= Bénédicte de Perthuis =

French judge (born 1962)

Bénédicte de Perthuis (born 1962) is a French magistrate known for her work in financial investigations. In April 2025, she was targeted on social media because of her role as the presiding judge of the judicial panel which found Marine Le Pen guilty of misappropriation of public funds in the National Front assistants affair.

== Early life and education ==
Bénédicte de Perthuis studied accounting before transitioning to the judiciary. Inspired by Judge Eva Joly's career, she passed the magistracy exam at the age of 37 and began her legal career.

== Judicial career ==
Bénédicte de Perthuis started her judicial career as a family law judge in Le Havre. She later advanced to the role of investigating judge in Pontoise, where she dealt with complex financial cases.

=== Notable cases ===
- EADS trial (2015): Judge de Perthuis presided over the trial of former executives of EADS accused of insider trading. The case led to the conviction of Claude Guéant.
- Wendel group tax fraud case (2022): She presided over the court which convicted 14 people from the Wendel investment group, including Ernest-Antoine Seillière, former head of the Medef, for tax fraud amounting to €316 million in 2007.
- National Front assistants affair (2025): de Perthuis was the presiding judge in the conviction of various National Front MEP for misappropriation of European parliamentary funds.

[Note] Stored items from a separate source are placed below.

(** C4.  The shot count is a fold over the ball-bearing analyses in
    order, with a previous position that starts unset: an analysis with
    a ball adds one shot exactly when a previous position exists and the
    distance from it to the current center, computed as the code
    computes it, exceeds 50, and it then becomes the previous position;
    an analysis without a ball changes neither the count nor the
    previous position.  Two consecutive balls at (0,0) and (100,0) add
    one shot, at (0,0) and (10,0) none. *)
Theorem shots_count_large_ball_moves :
  (forall analyses,
      shots (calculateStats analyses) = shots_along None (ball_centers analyses)
      /\ prevBallPosition (stats_loop analyses) = last (ball_centers analyses))
  /\ (forall analyses a,
        shots (calculateStats (analyses ++ [a]))
        = (shots (calculateStats analyses)
           + match ball a with
             | Some b => shot_between (prevBallPosition (stats_loop analyses))
                           (ball_center b)
             | None => 0
             end)%Z
        /\ prevBallPosition (stats_loop (analyses ++ [a]))
           = match ball a with
             | Some b => Some (ball_center b)
             | None => prevBallPosition (stats_loop analyses)
             end)
  /\ (forall prev cur,
        (shot_between prev cur = 1%Z
         <-> exists p, prev = Some p /\ flt (of_int 50) (distance cur p) = true)
        /\ (shot_between prev cur = 1%Z \/ shot_between prev cur = 0%Z))
  /\ (forall analyses a1 a2 b1 b2,
        ball a1 = Some b1 -> ball a2 = Some b2 ->
        ball_center b1 = (of_int 0, of_int 0) ->
        ball_center b2 = (of_int 100, of_int 0) ->
        shots (calculateStats (analyses ++ [a1; a2]))
        = (shots (calculateStats (analyses ++ [a1])) + 1)%Z)
  /\ (forall analyses a1 a2 b1 b2,
        ball a1 = Some b1 -> ball a2 = Some b2 ->
        ball_center b1 = (of_int 0, of_int 0) ->
        ball_center b2 = (of_int 10, of_int 0) ->
        shots (calculateStats (analyses ++ [a1; a2]))
        = shots (calculateStats (analyses ++ [a1]))).
Proof.
  repeat apply conj.
  - intros analyses. split; [|apply dbl_stats_loop_prev].
    unfold calculateStats, stats_loop; simpl.
    now rewrite dbl_fold_stats_shots.
  - intros analyses a. unfold calculateStats; simpl.
    rewrite dbl_stats_loop_snoc, dbl_stats_step_shots, dbl_stats_step_prev. now split.
  - intros prev cur. split.
    + unfold shot_between, moved. destruct prev as [p|].
      * destruct (flt (of_int 50) (distance cur p)) eqn:E.
        -- split; [|reflexivity]. intros _. now exists p.
        -- split; [discriminate|]. intros (p' & [= <-] & H). congruence.
      * split; [discriminate|]. intros (p & H & _). discriminate.
    + unfold shot_between. destruct prev; [destruct (moved _ _)|]; auto.
  - intros analyses a1 a2 b1 b2 H1 H2 C1 C2.
    rewrite (dbl_shots_after_pair _ _ _ _ _ H1 H2), C1, C2.
    replace (moved (of_int 100, of_int 0) (of_int 0, of_int 0)) with true
      by (vm_compute; reflexivity).
    reflexivity.
  - intros analyses a1 a2 b1 b2 H1 H2 C1 C2.
    rewrite (dbl_shots_after_pair _ _ _ _ _ H1 H2), C1, C2.
    replace (moved (of_int 10, of_int 0) (of_int 0, of_int 0)) with false
      by (vm_compute; reflexivity).
    lia.
Qed.

Lemma shots_count_large_ball_moves_witness :
  shots (calculateStats
           [ball_frame 0 (of_int (-5)) (of_int (-5)) (of_int 5) (of_int 5);
            ball_frame 1 (of_int 95) (of_int (-5)) (of_int 105) (of_int 5)]) = 1%Z
  /\ shots (calculateStats
              [ball_frame 0 (of_int (-5)) (of_int (-5)) (of_int 5) (of_int 5);
               ball_frame 1 (of_int 5) (of_int (-5)) (of_int 15) (of_int 5)]) = 0%Z
  /\ shot_between (Some (of_int 0, of_int 0)) (of_int 0, of_int 51) = 1%Z
  /\ shot_between (Some (of_int 0, of_int 0)) (above_fourteen, of_int 48) <> 1%Z.
Proof.
  destruct shots_count_large_ball_moves as (_ & _ & Hiff & Hfar & Hnear).
  set (f0 := ball_frame 0 (of_int (-5)) (of_int (-5)) (of_int 5) (of_int 5)).
  set (f1 := ball_frame 1 (of_int 95) (of_int (-5)) (of_int 105) (of_int 5)).
  set (f2 := ball_frame 1 (of_int 5) (of_int (-5)) (of_int 15) (of_int 5)).
  split; [|split; [|split]].
  - assert (H : shots (calculateStats ([] ++ [f0; f1]))
                = (shots (calculateStats ([] ++ [f0])) + 1)%Z).
    { apply (Hfar [] f0 f1 _ _ eq_refl eq_refl); vm_compute; reflexivity. }
    cbn [app] in H. rewrite H. vm_compute. reflexivity.
  - assert (H : shots (calculateStats ([] ++ [f0; f2]))
                = shots (calculateStats ([] ++ [f0]))).
    { apply (Hnear [] f0 f2 _ _ eq_refl eq_refl); vm_compute; reflexivity. }
    cbn [app] in H. rewrite H. vm_compute. reflexivity.
  - apply (Hiff (Some (of_int 0, of_int 0)) (of_int 0, of_int 51)).
    exists (of_int 0, of_int 0). split; [reflexivity|vm_compute; reflexivity].
  - intros H.
    apply (Hiff (Some (of_int 0, of_int 0)) (above_fourteen, of_int 48)) in H.
    destruct H as (p & [= <-] & H). vm_compute in H. discriminate H.
Defined.

(** X12.  Every player counted by calculateStats is either in the
    players heat map or has its computed center outside the grid, and
    likewise every ball detection for the ball heat map: heat-map sum
    plus out-of-bounds count is the counter. *)
Theorem heatmap_and_stats_count_the_same_detections analyses width height :
  (grid_sum (generateHeatmap analyses width height Players)
   + count (out_of_bounds width height) (contributing Players analyses))%Z
  = playerMovements (calculateStats analyses)
  /\ (grid_sum (generateHeatmap analyses width height Ball)
      + count (out_of_bounds width height) (contributing Ball analyses))%Z
     = ballDetections (calculateStats analyses).
Proof.
  assert (Hsplit : forall l : list DetectionResult,
             (count (in_bounds width height) l + count (out_of_bounds width height) l)%Z
             = Z.of_nat (length l)).
  { induction l as [|d l IH]; [reflexivity|].
    rewrite !count_cons. unfold out_of_bounds at 1. cbn [length].
    destruct (in_bounds width height d); simpl; lia. }
  destruct (dbl_fold_stats_counters analyses stats_acc0) as [Hb Hp].
  unfold calculateStats, stats_loop; cbn [playerMovements ballDetections].
  rewrite Hb, Hp. cbn [stats_acc0 nBallDetections nPlayerMovements].
  split.
  - rewrite dbl_generateHeatmap_fold, dbl_fold_mark_sum by apply zero_grid_shape.
    rewrite zero_grid_sum. specialize (Hsplit (contributing Players analyses)). lia.
  - rewrite dbl_generateHeatmap_fold, dbl_fold_mark_sum by apply zero_grid_shape.
    rewrite zero_grid_sum. specialize (Hsplit (contributing Ball analyses)). lia.
Qed.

The court fined the party and sentenced Marine Le Pen to four years in prison, with two suspended, and made her ineligible to run for public office for five years. Le Pen appealed her conviction on 11 April and the Paris Court of Appeal announced that a judgment would be rendered in the summer of 2026, meaning that should the conviction be overturned, she will be able to participate in the 2027 presidential election.

== Online threats and police protection ==
After the conviction of Marine Le Pen, Bénédicte de Perthuis was threatened on social media, which was condemned by both the Conseil supérieur de la magistrature and the Ministry of Justice. The Interior Ministry reportedly took steps to give the judge police protection because of the far-right campaign seeking to publish personal information about her online.